Commanders and leaders
- Magnus Gabriel De la Gardie Fredrik Löwe [sv] Reinhold Glassenap: Ivan Khovansky Timophei Shcherbatov [ru] Bogdan Ivanovich Nashchokin

Units involved
- 52 cavalry companies 20 dragoon companies 4 Infantry companies: Gdov garrison

Strength
- 2,870–3,000 men 10 guns: At Gdov 1,500 cavalry 300–500 streltsy During the retreat 6,000 men

Casualties and losses
- See losses: See losses

= Augdov expedition =

Failed Swedish expedition to Gdov

The Augdov expedition (Swedish: Augdov-expeditionen) was a failed Swedish offensive directed at the city of Augdov (Gdov) in 1657 during the Russo-Swedish War (1656–1658).

== Background ==
Charles X Gustav, in an attempt to end the-then ongoing war with Russia, started plans for what would be the only major offensive by Sweden during the war. The plans would emerge in mid-June when the king informed Magnus Gabriel De la Gardie about an upcoming war with Denmark, with the planned offensive being to make the enemy "more reasonable".

During the same time, Gustav Evertsson Horn was ordered to assist the expedition with troops from Finland, and orders were repeatedly sent to De la Gardie in July and August to carry it out. In August, De la Gardie prepared for the expedition, and by 4 September, when the king's orders from late July and early August had arrived, he was in Narva with his forces, two cavalry regiments and one squadron of dragoons. The troops from Finland, six cavalry and four dragoon companies, had also arrived there.

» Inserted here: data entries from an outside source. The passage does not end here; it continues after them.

Lemma upholds_check_transmit : upholds (check_transmit fw c clock n vt).
Proof. unfold check_transmit, can_transmit_session_data. preserve. Qed.
Hint Resolve upholds_check_transmit : core.

Lemma upholds_start_tx data : upholds (start_tx_from_upper fw c clock n vt data).
Proof. unfold start_tx_from_upper, is_tx_ready. preserve. Qed.

Lemma upholds_session_data msg raw now : SessionData_ok msg -> upholds (on_message n vt msg raw now).
Proof.
  intros Hm. assert (upholds (validate_with Session_validate_session_data Active msg now : action _))
    by (apply upholds_validate; intros; by eapply validate_data_keeps_ok).
  unfold on_message, on_session_data. preserve.
Qed.

(** Whatever the message is. *)
Lemma upholds_handle {M} (m : message M) enc ok `{HM : !LawfulMessage m enc ok} handler data now :
  all_bytes data -> (forall a t, ok a -> upholds (handler a data t)) -> upholds (handle_message vt m handler data now).
Proof.
  intros Hb Hh. unfold handle_message. destruct (m_read m data) as [e|a] eqn:E; [by apply pv_parse_error|].
  apply (read_exact m enc ok) in E as [Ha _]; [|done]. by apply Hh.
Qed.

Lemma upholds_process data : all_bytes data -> upholds (process clock n vt data).
Proof.
  intros Hb. unfold process. apply upholds_bind; [preserve|intros now]. destruct data as [|raw data]; [preserve|].
  destruct (negb _); [preserve|]. destruct (Function_from_type raw); try apply upholds_ret;
    (eapply upholds_handle; [apply _|exact Hb|intros; eauto using upholds_session_data]).
Qed.

Lemma upholds_try_read_one : upholds (try_read_one_from_lower clock n vt).
Proof.
  unfold try_read_one_from_lower. do 2 (apply upholds_bind; [preserve|intros ?]). destruct (_ || _); [preserve|].
  apply upholds_receive. intros data Hb. pose proof (upholds_process data Hb). preserve.
Qed.

Lemma upholds_try_read : upholds (try_read_from_lower clock n vt).
Proof.
  unfold try_read_from_lower. apply upholds_bind; [preserve|intros k]. generalize (S k). clear k.
  induction n0 as [|k IH]; cbn [try_read_loop]; [done|].
  apply upholds_bind; [apply upholds_try_read_one|intros []; preserve].
Qed.
Hint Resolve upholds_try_read : core.

Lemma upholds_start_rx : upholds (start_rx_from_upper clock n vt).
Proof. unfold start_rx_from_upper, start_rx_from_upper_impl, discard_rx_data. preserve. Qed.

Lemma upholds_run_upper p : upholds (run_upper fw c clock n vt p).
Proof.
  induction p as [u|u k IH|u data k IH|u k IH]; cbn [run_upper]; [preserve|..];
    (apply upholds_bind; [preserve|intros _];
     apply upholds_bind; [|intros r; apply upholds_bind; [preserve|intros u'; apply IH]]).
  - unfold is_tx_ready. preserve.
  - apply upholds_start_tx.
  - apply upholds_start_rx.
Qed.

Lemma upholds_call_upper call : upholds (call_upper fw c upper clock n vt call).
Proof.
  unfold call_upper. do 2 (apply upholds_bind; [preserve|intros ?]). pose proof upholds_run_upper.
  destruct call; preserve.
Qed.

Lemma upholds_events :
  upholds (on_lower_open_event vt : action bool) /\ upholds (on_lower_close_event c n vt) /\
  upholds (on_lower_tx_ready_event fw c clock n vt) /\ upholds (on_lower_rx_ready_event clock n vt).
Proof.
  assert (upholds (set_layer (@reset_this_lower_layer W) : action unit)).
  { apply upholds_set_layer. intros y. unfold reset_this_lower_layer. by destruct (cl_in_stack y). }
  unfold on_lower_open_event, on_lower_close_event, on_lower_close_impl, on_lower_tx_ready_event,
    on_lower_tx_ready_impl, on_lower_rx_ready_event.
  split; [|split; [|split]]; repeat (assumption || preserve_step); eauto.
Qed.
End Handlers.

Section Knot.
Context (v : (upper_call -> action unit) -> vtable).
Context (HV : forall n, (forall call, upholds (n call)) -> upholding (v n)).

Lemma upholds_notify fuel call : upholds (notify fw c upper clock v fuel call).
Proof.
  revert call. induction fuel as [|fuel IH]; intros call; cbn [notify]; [done|].
  apply upholds_call_upper; [exact IH|by apply HV].
Qed.

Lemma upholds_layer_step fuel e : upholds (layer_step fw c upper clock v fuel e).
Proof.
  pose proof (upholds_notify fuel) as HN. pose proof (HV _ HN) as Hv.
  destruct (upholds_events _ _ HN Hv) as (H1&H2&H3&H4). unfold layer_step.
  destruct e; (apply upholds_bind; [|intros ?; apply upholds_ret]); try done.
  - by apply upholds_start_tx.
  - by apply upholds_start_rx.
Qed.
End Knot.
End Layer.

De la Gardie relied on more support from Horn, but he had moved north to meet a Russian attack.

Therefore, De la Gardie commanded his main force, under General Lieutenant Löwe to Wask-Narva, which had been chosen as the crossing point for the Swedes. In eastern Livonia, only Estonian militias and a dragoon squadroon had been left to monitor the Russian activities in Dorpat. Colonel Toll was also commanded to go to Wolmar with his cavalry.

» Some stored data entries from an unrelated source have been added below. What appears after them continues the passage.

Lemma transport_start_rx_spec t :
  exists t', transport_start_rx t = (waiting (tr_layer t) (tr_socket t), t') /\
    transport_chunks t' = [] /\
    get_is_tx_active (tr_socket t') = get_is_tx_active (tr_socket t).
Proof.
  destruct (AsioLowerLayer_start_rx_from_upper (tr_layer t) (tr_socket t)) as [[data x] s] eqn:E.
  destruct (transport_rx_result_eq t _ eq_refl _ _ _ E) as (H&Ht).
  destruct (start_rx_from_upper_spec _ _ _ _ _ (tr_ok t) E) as (_&Hd&Hw&_&Htx).
  eexists. unfold transport_start_rx. rewrite Ht, Hd. split; [done|]. unfold transport_chunks. cbn. by rewrite Hw.
Qed.

#[export, refine] Instance transport_lower : LowerLayer (Transport Sk) := {|
  lower_is_tx_ready t := AsioLowerLayer_is_tx_ready (tr_socket t);
  lower_start_tx := transport_start_tx;
  lower_start_rx := transport_start_rx;
  lower_chunks := transport_chunks;
|}.
Proof.
  - intros t. unfold transport_chunks. destruct (is_nil _) eqn:E; [constructor|]. apply is_nil_false in E.
    constructor; [split; [done|]|constructor]. unfold waiting, view_bytes.
    destruct (lower_upper_is_processing _); [constructor|]. apply Forall_ztake, (lo_bytes _ _ (tr_ok t)).
  - intros t Hc. destruct (transport_start_rx_spec t) as (t'&->&Hc'&_). exists t'.
    unfold transport_chunks in Hc. destruct (is_nil _) eqn:E; [|done]. by apply is_nil_true in E as ->.
  - intros t c cs Hc. destruct (transport_start_rx_spec t) as (t'&->&Hc'&_). exists t'.
    unfold transport_chunks in Hc. destruct (is_nil _); [done|]. by injection Hc as -> <-.
Defined.

#[export] Instance transport_laws : LowerLayerLaws (Transport Sk).
Proof.
  split.
  - intros t. change (lower_start_rx t) with (transport_start_rx t).
    destruct (transport_start_rx_spec t) as (t'&->&_&Htx). cbn.
    unfold AsioLowerLayer_is_tx_ready. by rewrite Htx.
  - intros t data. cbn. unfold transport_chunks, waiting, view_bytes. cbn.
    destruct (start_tx_ok (tr_socket t) data (lo_socket _ _ (tr_ok t))) as (_&_&Hb).
    unfold AsioLowerLayer_start_tx_from_upper. by rewrite Hb.
Qed.
End Transport.

(** ** What the stack receives

    Every interleaving of the event loop, the stack and asio's use of the buffer. *)

Inductive transport_label :=
| Received (data : bytes)
| Delivered (data : bytes)
| Silent.

Section Runs.
Context {Sk : Type} `{SW : !IAsioSocketWrapper Sk}.
Implicit Types (x : AsioLowerLayer) (s : Sk).

Inductive transport_step : AsioLowerLayer * Sk -> transport_label -> AsioLowerLayer * Sk -> Prop :=
(* asio writes to the buffer of a read *)
| step_buffer x s buffer :
    (0 < reads (asio_socket s))%nat -> zlen buffer = zlen (rx_buffer s) -> all_bytes buffer ->
    transport_step (x, s) Silent (x, set_rx_buffer s buffer)
| step_rx x s buffer n data s' :
    (0 < reads (asio_socket s))%nat -> zlen buffer = zlen (rx_buffer s) -> all_bytes buffer -> 0 <= n ->
    complete_rx s buffer (Some n) = (Some (on_rx_complete data), s') ->
    transport_step (x, s) (Received (view_bytes s' data)) (AsioLowerLayer_store_rx x data, s')
| step_rx_error x s buffer :
    (0 < reads (asio_socket s))%nat -> zlen buffer = zlen (rx_buffer s) -> all_bytes buffer ->
    transport_step (x, s) Silent (x, (complete_rx s buffer None).2)
| step_tx x s ok :
    writes (asio_socket s) <> [] -> transport_step (x, s) Silent (x, (complete_tx s ok).2)
| step_start_rx x s data x' s' :
    AsioLowerLayer_start_rx_from_upper x s = (data, x', s') ->
    transport_step (x, s) (Delivered (view_bytes s' data)) (x', s')
| step_start_tx x s data :
    transport_step (x, s) Silent (x, (AsioLowerLayer_start_tx_from_upper s data).2)
| step_close x s : transport_step (x, s) Silent (x, (try_close_socket s).2).

Inductive transport_run (start : AsioLowerLayer * Sk) : list transport_label -> AsioLowerLayer * Sk -> Prop :=
| run_start : transport_run start [] start
| run_step labels a label b :
    transport_run start labels a -> transport_step a label b -> transport_run start (labels ++ [label]) b.

Definition received (l : transport_label) : bytes := match l with Received data => data | _ => [] end.
Definition delivered_data (l : transport_label) : bytes := match l with Delivered data => data | _ => [] end.

Context `{LAWS : !SocketLaws Sk}.

Lemma reading_active s : socket_ok s -> (0 < reads (asio_socket s))%nat -> get_is_rx_active s = true.
Proof. intros [H _]. rewrite H. destruct (get_is_rx_active s); cbn; [done|lia]. Qed.

Lemma writing_active s : socket_ok s -> writes (asio_socket s) <> [] -> get_is_tx_active s = true.
Proof. intros [_ H] Hw. destruct (get_is_tx_active s); [done|]. by apply nil_length_inv in H. Qed.

(** A change of the socket that the layer does not see. *)
Lemma same_buffer_ok x s s' :
  lower_ok x s -> socket_ok s' -> rx_buffer s' = rx_buffer s ->
  (get_is_rx_active s' = true -> get_is_rx_active s = true) ->
  lower_ok x s' /\ waiting x s' = waiting x s.
Proof.
  intros [Hs Hb Hv Hr Hp] Hs' Hb' Hr'. split; [split; rewrite ?Hb'; auto|].
  unfold waiting, view_bytes. by rewrite Hb'.
Qed.

(** While a read is outstanding nothing waits, whatever the buffer holds. *)
Lemma reading_ok x s s' :
  lower_ok x s -> (0 < reads (asio_socket s))%nat -> socket_ok s' ->
  zlen (rx_buffer s') = zlen (rx_buffer s) -> all_bytes (rx_buffer s') ->
  lower_ok x s' /\ waiting x s' = waiting x s.
Proof.
  intros [Hs Hb Hv Hr Hp] Hread Hs' Hlen Hb'. destruct (Hr (reading_active _ Hs Hread)) as [Hu Hpr].
  split; [split; rewrite ?Hlen; auto|]. unfold waiting, view_bytes. by rewrite Hpr, Hu, !ztake_0.
Qed.

Lemma transport_step_ok x s label x' s' :
  transport_step (x, s) label (x', s') -> lower_ok x s ->
  lower_ok x' s' /\ delivered_data label ++ waiting x' s' = waiting x s ++ received label.
Proof.
  intros H Hok. pose proof Hok as [Hs Hb Hv Hr Hp].
  inversion H as [? ? buffer Hread Hlen Hbuf|? ? buffer n data ? Hread Hlen Hbuf Hn Hc|? ? buffer Hread Hlen Hbuf
    |? ? ok Hw|? ? data ? ? Hrx|? ? data|? ?]; subst; cbn [delivered_data received app].
  - destruct (set_buffer_keeps s buffer) as (Hb1&Ha&Hrx&Htx). rewrite app_nil_r.
    apply reading_ok; rewrite ?Hb1; try done. unfold socket_ok. by rewrite Ha, Hrx, Htx.
  - destruct (complete_rx_ok s buffer (Some n) Hs (reading_active _ Hs Hread)) as (Hs'&Hrx&_&Hb'&Hd&_).
    specialize (Hd n eq_refl). rewrite Hc in Hs', Hrx, Hb', Hd. cbn in *. injection Hd as ->.
    destruct (Hr (reading_active _ Hs Hread)) as [Hu Hpr]. unfold waiting, view_bytes, AsioLowerLayer_store_rx. cbn.
    rewrite Hpr, Hu, ztake_0. split; [|done]. split; cbn; rewrite ?Hb', ?Hrx; try done.
    pose proof (zlen_nonneg buffer). lia.
  - destruct (complete_rx_ok s buffer None Hs (reading_active _ Hs Hread)) as (Hs'&_&_&Hb'&_).
    rewrite app_nil_r. apply reading_ok; by rewrite ?Hb'.
  - destruct (complete_tx_ok s ok Hs (writing_active _ Hs Hw)) as (Hs'&Hrx&_&Hb'&_).
    rewrite app_nil_r. apply same_buffer_ok; try done. by rewrite Hrx.
  - destruct (start_rx_from_upper_spec _ _ _ _ _ Hok Hrx) as (Hok'&Hd&Hw&_). by rewrite Hd, Hw.
  - destruct (start_tx_ok s data Hs) as (Hs'&Hrx&Hb'). rewrite app_nil_r.
    apply same_buffer_ok; try done. unfold AsioLowerLayer_start_tx_from_upper. by rewrite Hrx.
  - destruct (close_keeps s) as (Hrx&Htx&Ha&Hw&_&Hb'). rewrite app_nil_r.
    apply same_buffer_ok; try done; [|by rewrite Hrx]. unfold socket_ok. by rewrite Ha, Hw, Hrx, Htx.
Qed.

(** C20: The lower layer of the proxy gives the stack exactly the bytes its socket
    received, in their order, whatever the order of completions, calls of the stack
    and writes of asio to the receive buffer: what was returned and what waits is
    what arrived; and a sequence the stack uses or that waits for it is not
    overwritten, because no read is outstanding then. *)
Theorem transport_delivers (s : Sk) labels x' s' :
  socket_ok s -> all_bytes (rx_buffer s) ->
  transport_run (AsioLowerLayer_new, s) labels (x', s') ->
  concat (map delivered_data labels) ++ waiting x' s' = concat (map received labels) /\
  (0 < unread_data x' -> reads (asio_socket s') = 0%nat).
Proof.
  intros Hs Hb Hrun. remember (x', s') as b eqn:Eb.
  assert (lower_ok b.1 b.2 /\ concat (map delivered_data labels) ++ waiting b.1 b.2 = concat (map received labels)) as [Hok H].
  { clear Eb. induction Hrun as [|labels [x1 s1] label [x2 s2] _ [IHok IH] Hstep].
    - split; [|done]. split; cbn; try done. pose proof (zlen_nonneg (rx_buffer s)). lia.
    - apply transport_step_ok in Hstep as [Hok E]; [|done]. split; [done|]. cbn in *.
      rewrite !map_app, !concat_app. cbn. by rewrite !app_nil_r, <- app_assoc, E, app_assoc, IH. }
  subst b. split; [done|]. intros Hu. destruct Hok as [[Hr _] _ _ Hread _]. cbn in *. rewrite Hr.
  destruct (get_is_rx_active s'); [|done]. destruct (Hread eq_refl). lia.
Qed.
End Runs.

(** Two reads, with the second one started while the stack reads the first. *)
Definition two_reads : list transport_label := [Delivered []; Received [1; 2]; Delivered [1; 2]; Delivered []; Received [3]].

In total, the forces De la Gardie had at his disposal accounted to 2,870–2,970 or 3,000 men, consisting of some 52 cavalry companies, which had 1,670–1,770 men, 20 dragoon companies, which had some 950 men, and four infantry companies with 250 men. He also had field artillery, with some 8 three-pounders and 2 six-pounders.

== Expedition ==
On 10 September, the Swedes crossed the River Narva, establishing a camp at Politjna, a few miles south of Wask-Narva. The following day, they would reach Gdov without meeting much resistance, which was defended by some 1,500 cavalry and 300–500 streltsy according to Swedish estimates. The Swedes burned the suburbs of the city, along with villages encountered along their march. Negotiations with the Russians turned fruitless over the next few days, and the commander, Bogdan Ivanovich Nashchokin refused to surrender. Moreover, as reinforcements arrived under Ivan Khovansky, De la Gardie, after a meeting with his council of war, and having not intended for a siege, decided to order a retreat back to the camp at Politjna. Soon, however, it was decided to retreat all the way to Wask-Narva.

Magnus Gabriel De la Gardie, the Swedish commander

The Swedish retreat began on 16 September, and initially went according to their plan. Company after company retreated without Russian interference. However, when only a few companies remained, the Russians launched an assault, quickly creating chaos among the Swedes. Colonel Reinhold Glassenap managed to rally some of the forces, and managed to hold off the Russians assaulting the rearguard of the Swedish troops with artillery, and after several hours of fighting, the Russians withdrew. In his insecurity, De la Gardie did not wish to know the true strength of the Russians, only assuming that they were numerous, basing it off the amount of campfires, and because they had dared to engage in a skirmish, although they had estimated the size to be some 6,000 men. The disorganized Swedes finally arrived at Wask-Narva on 16 September, with reports to the government being notably sparse on the details of the retreat.

=== Losses ===

==== Swedish losses ====
Swedish losses are reported to have been around 150–160 men, although a proposal drafted on 8 October in Reval, claimed that 249 cavalrymen and 57 dragoons had died, and it is unclear where these numbers came from. Additionally, 181 cavalry men and 81 dragoons had deserted.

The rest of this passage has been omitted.